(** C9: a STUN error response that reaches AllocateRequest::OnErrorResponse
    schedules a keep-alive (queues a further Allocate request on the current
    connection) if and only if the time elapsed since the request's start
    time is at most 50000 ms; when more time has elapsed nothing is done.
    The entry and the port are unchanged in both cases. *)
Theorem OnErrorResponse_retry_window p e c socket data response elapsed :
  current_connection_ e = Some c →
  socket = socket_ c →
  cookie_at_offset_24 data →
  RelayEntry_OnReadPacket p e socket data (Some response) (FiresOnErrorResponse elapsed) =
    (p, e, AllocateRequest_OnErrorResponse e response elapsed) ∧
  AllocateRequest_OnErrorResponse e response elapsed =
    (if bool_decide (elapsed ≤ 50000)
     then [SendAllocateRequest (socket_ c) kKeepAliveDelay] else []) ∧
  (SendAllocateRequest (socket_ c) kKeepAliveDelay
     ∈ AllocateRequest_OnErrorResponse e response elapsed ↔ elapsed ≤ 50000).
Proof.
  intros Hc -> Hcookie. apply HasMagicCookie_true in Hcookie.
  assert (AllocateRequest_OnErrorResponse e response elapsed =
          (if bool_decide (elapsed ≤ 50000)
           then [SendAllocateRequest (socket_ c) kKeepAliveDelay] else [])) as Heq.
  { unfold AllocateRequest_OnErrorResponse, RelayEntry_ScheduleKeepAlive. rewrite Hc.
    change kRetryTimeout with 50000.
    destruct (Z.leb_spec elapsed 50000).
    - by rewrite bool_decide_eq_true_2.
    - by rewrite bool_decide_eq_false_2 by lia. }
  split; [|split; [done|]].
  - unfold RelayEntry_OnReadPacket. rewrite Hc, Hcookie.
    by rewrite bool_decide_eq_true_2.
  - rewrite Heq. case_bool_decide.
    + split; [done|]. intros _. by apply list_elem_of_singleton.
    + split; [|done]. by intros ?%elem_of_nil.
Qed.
------------------------------------
### Directions
Reproduce the entries exactly, but only from their first line to the line holding "The entry and", with that last line kept.

### Reply
(** C9: a STUN error response that reaches AllocateRequest::OnErrorResponse
    schedules a keep-alive (queues a further Allocate request on the current
    connection) if and only if the time elapsed since the request's start
    time is at most 50000 ms; when more time has elapsed nothing is done.
    The entry and the port are unchanged in both cases. *)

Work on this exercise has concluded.